**Your instructions**
Give only the number of lines in the data that include the string "threshold".
▽
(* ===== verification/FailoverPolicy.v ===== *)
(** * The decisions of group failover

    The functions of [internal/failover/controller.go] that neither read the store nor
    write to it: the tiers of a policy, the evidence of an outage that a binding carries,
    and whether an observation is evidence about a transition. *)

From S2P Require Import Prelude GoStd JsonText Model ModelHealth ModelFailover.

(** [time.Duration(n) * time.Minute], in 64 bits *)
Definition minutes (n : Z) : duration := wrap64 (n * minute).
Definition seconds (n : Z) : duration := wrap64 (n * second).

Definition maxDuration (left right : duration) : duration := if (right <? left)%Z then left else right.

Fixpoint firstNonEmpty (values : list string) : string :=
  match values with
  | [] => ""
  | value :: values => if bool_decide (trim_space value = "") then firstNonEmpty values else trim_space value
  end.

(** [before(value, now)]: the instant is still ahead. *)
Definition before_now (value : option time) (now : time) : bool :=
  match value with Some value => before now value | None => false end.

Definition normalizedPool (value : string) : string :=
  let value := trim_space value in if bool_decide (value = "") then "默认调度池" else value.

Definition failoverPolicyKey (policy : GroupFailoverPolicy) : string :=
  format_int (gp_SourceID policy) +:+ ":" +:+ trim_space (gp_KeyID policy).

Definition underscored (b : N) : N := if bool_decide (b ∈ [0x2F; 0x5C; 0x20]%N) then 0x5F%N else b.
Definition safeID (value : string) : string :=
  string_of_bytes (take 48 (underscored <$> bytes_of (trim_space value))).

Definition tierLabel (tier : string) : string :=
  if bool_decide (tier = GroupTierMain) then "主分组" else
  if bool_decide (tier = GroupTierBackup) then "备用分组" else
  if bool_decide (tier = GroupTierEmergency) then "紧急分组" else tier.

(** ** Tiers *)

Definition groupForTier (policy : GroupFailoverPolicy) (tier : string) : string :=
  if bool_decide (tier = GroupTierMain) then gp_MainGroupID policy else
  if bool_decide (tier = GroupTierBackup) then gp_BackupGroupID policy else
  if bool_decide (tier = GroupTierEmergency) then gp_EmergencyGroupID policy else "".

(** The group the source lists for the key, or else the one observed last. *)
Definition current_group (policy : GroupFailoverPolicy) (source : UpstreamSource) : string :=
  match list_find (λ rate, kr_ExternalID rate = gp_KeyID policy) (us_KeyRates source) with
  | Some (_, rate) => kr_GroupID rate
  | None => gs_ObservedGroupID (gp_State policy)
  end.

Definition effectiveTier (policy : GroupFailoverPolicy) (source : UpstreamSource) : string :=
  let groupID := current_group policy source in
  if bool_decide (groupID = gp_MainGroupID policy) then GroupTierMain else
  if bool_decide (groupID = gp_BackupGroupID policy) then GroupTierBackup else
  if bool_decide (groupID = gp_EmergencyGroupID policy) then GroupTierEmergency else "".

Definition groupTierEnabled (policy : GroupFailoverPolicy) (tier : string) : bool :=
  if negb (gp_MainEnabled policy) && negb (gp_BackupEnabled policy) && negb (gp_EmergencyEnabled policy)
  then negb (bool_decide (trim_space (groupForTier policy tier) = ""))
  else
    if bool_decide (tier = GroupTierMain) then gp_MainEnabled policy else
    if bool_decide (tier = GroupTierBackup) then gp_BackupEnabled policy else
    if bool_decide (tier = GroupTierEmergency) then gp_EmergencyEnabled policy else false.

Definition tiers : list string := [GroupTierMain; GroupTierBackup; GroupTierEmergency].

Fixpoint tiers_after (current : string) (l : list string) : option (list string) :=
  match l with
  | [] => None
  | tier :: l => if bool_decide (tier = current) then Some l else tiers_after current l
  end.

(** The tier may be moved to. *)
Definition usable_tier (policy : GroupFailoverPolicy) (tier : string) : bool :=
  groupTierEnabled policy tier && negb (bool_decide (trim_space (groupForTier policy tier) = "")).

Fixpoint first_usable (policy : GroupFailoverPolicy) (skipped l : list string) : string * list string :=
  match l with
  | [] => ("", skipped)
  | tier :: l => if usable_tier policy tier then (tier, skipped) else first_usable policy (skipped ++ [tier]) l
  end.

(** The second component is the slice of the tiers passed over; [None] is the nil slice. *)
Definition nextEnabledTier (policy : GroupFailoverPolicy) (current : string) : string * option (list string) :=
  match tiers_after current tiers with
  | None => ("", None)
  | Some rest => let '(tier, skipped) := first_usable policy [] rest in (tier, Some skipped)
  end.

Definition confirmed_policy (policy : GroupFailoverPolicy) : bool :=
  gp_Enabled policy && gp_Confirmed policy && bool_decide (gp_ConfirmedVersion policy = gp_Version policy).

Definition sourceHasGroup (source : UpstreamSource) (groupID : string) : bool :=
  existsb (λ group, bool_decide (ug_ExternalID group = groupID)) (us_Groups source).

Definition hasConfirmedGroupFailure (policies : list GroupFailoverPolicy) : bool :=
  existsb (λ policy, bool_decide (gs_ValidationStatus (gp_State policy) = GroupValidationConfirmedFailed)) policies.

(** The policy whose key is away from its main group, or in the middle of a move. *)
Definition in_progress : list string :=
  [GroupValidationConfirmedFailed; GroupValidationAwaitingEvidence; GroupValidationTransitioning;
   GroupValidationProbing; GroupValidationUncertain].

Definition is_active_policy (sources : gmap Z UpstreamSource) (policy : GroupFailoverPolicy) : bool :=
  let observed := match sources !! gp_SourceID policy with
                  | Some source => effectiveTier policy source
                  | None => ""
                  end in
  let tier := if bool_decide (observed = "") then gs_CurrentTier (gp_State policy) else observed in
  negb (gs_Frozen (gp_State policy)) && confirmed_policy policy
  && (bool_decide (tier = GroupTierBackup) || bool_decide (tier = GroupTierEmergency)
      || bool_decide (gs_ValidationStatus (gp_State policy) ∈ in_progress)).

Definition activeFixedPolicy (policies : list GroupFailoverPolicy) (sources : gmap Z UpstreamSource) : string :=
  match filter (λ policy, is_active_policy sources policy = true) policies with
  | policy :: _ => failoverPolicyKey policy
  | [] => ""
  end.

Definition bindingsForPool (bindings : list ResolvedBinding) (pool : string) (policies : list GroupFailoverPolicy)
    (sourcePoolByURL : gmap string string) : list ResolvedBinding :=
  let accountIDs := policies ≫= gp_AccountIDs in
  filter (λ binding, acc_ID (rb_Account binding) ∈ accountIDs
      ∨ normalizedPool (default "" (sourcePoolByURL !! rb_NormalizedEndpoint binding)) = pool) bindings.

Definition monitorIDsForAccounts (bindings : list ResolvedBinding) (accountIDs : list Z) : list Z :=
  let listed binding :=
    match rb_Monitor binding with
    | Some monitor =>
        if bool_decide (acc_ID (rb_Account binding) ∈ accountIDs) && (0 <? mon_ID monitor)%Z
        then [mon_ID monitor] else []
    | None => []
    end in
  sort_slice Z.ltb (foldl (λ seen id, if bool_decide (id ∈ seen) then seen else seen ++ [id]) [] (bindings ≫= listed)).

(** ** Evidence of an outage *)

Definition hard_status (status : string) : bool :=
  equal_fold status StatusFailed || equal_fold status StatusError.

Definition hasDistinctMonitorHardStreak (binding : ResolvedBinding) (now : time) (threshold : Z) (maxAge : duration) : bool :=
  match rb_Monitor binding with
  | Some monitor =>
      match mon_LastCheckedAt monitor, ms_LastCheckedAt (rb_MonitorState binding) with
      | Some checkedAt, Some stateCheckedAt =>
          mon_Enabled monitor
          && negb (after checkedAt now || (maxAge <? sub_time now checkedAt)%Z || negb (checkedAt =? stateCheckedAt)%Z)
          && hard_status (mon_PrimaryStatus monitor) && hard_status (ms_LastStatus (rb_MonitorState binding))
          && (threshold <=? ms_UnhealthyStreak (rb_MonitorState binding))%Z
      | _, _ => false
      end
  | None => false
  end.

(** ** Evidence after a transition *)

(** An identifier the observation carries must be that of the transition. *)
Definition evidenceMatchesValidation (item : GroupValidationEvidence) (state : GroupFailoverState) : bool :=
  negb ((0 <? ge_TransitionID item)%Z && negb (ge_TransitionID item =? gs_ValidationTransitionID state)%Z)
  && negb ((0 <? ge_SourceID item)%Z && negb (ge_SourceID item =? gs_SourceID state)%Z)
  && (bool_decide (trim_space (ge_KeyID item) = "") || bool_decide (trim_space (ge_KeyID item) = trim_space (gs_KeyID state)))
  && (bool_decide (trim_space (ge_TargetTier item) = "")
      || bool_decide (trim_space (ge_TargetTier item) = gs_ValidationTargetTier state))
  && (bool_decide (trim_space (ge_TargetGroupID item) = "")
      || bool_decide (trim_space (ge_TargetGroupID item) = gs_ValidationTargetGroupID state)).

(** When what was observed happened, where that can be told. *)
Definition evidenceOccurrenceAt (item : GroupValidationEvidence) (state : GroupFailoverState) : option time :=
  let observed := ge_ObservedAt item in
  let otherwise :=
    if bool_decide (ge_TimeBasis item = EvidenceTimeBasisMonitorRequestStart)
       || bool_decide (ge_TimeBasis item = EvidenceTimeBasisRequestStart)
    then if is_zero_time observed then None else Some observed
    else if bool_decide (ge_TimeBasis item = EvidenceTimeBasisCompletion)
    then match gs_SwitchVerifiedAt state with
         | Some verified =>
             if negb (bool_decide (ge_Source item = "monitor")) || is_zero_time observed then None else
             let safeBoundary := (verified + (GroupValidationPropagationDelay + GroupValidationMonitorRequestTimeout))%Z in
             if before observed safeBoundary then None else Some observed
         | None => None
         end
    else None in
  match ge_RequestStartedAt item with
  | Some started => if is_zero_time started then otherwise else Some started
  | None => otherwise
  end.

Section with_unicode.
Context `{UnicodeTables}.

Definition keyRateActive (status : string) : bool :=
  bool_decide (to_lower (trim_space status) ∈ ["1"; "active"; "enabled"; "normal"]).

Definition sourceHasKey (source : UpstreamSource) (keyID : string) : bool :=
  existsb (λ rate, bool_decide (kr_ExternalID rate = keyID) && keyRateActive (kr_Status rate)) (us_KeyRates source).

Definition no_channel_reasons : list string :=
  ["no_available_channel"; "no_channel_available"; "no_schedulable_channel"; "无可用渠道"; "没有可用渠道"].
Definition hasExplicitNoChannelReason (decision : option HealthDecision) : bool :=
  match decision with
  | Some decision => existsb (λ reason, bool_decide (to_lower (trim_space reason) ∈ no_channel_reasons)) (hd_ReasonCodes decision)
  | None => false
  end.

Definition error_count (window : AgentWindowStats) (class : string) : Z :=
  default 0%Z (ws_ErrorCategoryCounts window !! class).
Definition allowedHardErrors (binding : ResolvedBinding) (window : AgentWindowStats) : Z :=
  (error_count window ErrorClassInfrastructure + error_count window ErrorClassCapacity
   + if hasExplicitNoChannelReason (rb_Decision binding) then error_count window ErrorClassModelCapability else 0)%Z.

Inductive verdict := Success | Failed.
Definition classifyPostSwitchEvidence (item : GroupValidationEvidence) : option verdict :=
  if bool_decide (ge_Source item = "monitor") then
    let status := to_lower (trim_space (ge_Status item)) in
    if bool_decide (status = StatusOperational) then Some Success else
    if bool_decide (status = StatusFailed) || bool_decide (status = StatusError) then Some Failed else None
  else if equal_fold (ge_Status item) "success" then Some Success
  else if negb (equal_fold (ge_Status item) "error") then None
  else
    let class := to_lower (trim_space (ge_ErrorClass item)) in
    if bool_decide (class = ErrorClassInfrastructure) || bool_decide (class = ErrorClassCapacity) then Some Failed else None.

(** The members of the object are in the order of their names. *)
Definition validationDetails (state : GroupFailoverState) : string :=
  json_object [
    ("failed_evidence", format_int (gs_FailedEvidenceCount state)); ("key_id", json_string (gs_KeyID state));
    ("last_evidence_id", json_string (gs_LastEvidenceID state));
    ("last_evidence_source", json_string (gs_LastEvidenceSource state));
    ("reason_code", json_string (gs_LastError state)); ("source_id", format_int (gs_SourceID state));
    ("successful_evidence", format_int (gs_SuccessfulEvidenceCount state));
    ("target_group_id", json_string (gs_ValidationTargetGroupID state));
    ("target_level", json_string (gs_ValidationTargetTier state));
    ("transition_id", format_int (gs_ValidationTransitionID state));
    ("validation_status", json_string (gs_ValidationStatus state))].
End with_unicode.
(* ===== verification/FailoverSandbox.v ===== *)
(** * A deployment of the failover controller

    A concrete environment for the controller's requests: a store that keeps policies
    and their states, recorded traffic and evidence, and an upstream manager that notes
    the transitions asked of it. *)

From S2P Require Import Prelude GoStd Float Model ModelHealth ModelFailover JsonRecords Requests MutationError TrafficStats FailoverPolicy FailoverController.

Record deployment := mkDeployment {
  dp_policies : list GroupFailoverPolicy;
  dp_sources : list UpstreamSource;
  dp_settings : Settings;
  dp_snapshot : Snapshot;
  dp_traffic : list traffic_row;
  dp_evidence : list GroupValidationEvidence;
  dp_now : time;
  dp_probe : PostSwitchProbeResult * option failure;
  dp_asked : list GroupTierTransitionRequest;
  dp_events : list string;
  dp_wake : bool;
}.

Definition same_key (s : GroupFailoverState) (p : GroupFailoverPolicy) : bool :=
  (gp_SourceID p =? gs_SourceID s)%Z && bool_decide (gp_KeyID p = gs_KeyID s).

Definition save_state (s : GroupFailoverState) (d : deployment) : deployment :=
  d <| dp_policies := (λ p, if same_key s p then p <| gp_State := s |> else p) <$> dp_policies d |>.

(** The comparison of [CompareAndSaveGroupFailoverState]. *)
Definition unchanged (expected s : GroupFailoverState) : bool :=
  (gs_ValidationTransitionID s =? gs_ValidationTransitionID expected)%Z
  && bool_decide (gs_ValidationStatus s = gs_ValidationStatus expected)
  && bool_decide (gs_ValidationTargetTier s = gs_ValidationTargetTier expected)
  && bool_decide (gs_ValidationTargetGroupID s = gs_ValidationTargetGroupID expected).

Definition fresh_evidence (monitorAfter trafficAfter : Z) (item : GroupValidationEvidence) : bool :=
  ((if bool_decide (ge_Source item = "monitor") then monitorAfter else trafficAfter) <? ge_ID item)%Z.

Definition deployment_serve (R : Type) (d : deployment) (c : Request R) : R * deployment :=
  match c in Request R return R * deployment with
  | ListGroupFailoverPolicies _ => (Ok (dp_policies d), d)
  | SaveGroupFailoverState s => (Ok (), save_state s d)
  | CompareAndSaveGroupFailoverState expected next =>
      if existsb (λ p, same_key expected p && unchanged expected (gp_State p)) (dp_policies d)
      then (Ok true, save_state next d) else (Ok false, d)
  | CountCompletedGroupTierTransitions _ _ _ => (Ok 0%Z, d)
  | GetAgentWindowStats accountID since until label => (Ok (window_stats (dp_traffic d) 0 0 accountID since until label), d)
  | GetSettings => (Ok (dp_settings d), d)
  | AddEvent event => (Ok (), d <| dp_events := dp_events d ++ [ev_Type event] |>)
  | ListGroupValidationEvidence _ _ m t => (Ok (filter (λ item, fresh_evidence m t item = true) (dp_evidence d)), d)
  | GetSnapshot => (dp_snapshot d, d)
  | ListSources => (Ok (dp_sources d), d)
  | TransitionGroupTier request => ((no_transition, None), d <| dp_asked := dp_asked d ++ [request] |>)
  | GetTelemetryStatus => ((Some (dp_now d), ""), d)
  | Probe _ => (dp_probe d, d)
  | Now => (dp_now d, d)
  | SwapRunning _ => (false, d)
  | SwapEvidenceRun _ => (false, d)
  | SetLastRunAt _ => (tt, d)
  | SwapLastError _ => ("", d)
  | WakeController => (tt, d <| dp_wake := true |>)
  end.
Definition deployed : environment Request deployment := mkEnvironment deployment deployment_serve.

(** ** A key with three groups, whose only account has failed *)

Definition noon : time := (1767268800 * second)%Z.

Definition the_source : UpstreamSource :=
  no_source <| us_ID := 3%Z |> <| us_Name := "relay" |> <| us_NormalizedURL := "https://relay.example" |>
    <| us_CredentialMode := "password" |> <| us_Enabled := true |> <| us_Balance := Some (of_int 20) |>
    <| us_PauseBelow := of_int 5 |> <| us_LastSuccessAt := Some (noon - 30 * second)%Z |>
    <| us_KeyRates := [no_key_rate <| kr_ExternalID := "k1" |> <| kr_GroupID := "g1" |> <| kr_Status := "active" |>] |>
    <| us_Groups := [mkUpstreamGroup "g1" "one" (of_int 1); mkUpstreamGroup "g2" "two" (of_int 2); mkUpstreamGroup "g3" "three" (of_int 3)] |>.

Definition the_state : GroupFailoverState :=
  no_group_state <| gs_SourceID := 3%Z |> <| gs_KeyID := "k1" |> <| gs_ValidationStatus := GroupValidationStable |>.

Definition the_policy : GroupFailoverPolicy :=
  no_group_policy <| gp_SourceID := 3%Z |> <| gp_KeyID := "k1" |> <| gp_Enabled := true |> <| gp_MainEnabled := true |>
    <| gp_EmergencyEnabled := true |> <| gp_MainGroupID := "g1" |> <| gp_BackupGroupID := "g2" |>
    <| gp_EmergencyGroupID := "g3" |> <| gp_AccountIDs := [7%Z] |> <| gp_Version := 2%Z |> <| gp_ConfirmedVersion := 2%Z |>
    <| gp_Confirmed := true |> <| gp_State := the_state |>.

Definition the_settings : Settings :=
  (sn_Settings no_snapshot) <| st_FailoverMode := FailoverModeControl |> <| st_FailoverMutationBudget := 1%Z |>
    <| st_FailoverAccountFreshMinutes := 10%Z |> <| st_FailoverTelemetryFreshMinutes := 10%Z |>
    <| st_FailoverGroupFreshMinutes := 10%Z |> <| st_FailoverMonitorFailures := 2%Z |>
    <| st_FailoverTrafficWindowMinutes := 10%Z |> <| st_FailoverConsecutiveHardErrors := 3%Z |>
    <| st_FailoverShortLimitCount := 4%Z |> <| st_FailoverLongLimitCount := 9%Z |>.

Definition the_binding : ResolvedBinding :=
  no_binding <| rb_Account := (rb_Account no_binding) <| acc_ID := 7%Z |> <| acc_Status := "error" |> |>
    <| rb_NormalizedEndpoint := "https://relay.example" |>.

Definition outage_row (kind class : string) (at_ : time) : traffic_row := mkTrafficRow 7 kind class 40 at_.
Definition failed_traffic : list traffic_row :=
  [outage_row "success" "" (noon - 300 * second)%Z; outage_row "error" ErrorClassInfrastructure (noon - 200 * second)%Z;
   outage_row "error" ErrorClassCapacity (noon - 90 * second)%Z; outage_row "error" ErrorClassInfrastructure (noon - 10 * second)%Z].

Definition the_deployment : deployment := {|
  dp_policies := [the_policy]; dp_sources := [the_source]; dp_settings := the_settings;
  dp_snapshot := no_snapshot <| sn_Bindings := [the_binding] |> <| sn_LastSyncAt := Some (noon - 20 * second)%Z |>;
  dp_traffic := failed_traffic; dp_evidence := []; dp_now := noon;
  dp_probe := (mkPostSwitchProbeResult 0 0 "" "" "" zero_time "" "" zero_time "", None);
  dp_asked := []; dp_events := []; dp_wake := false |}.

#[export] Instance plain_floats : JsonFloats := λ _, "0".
△
**Answer for the task**
2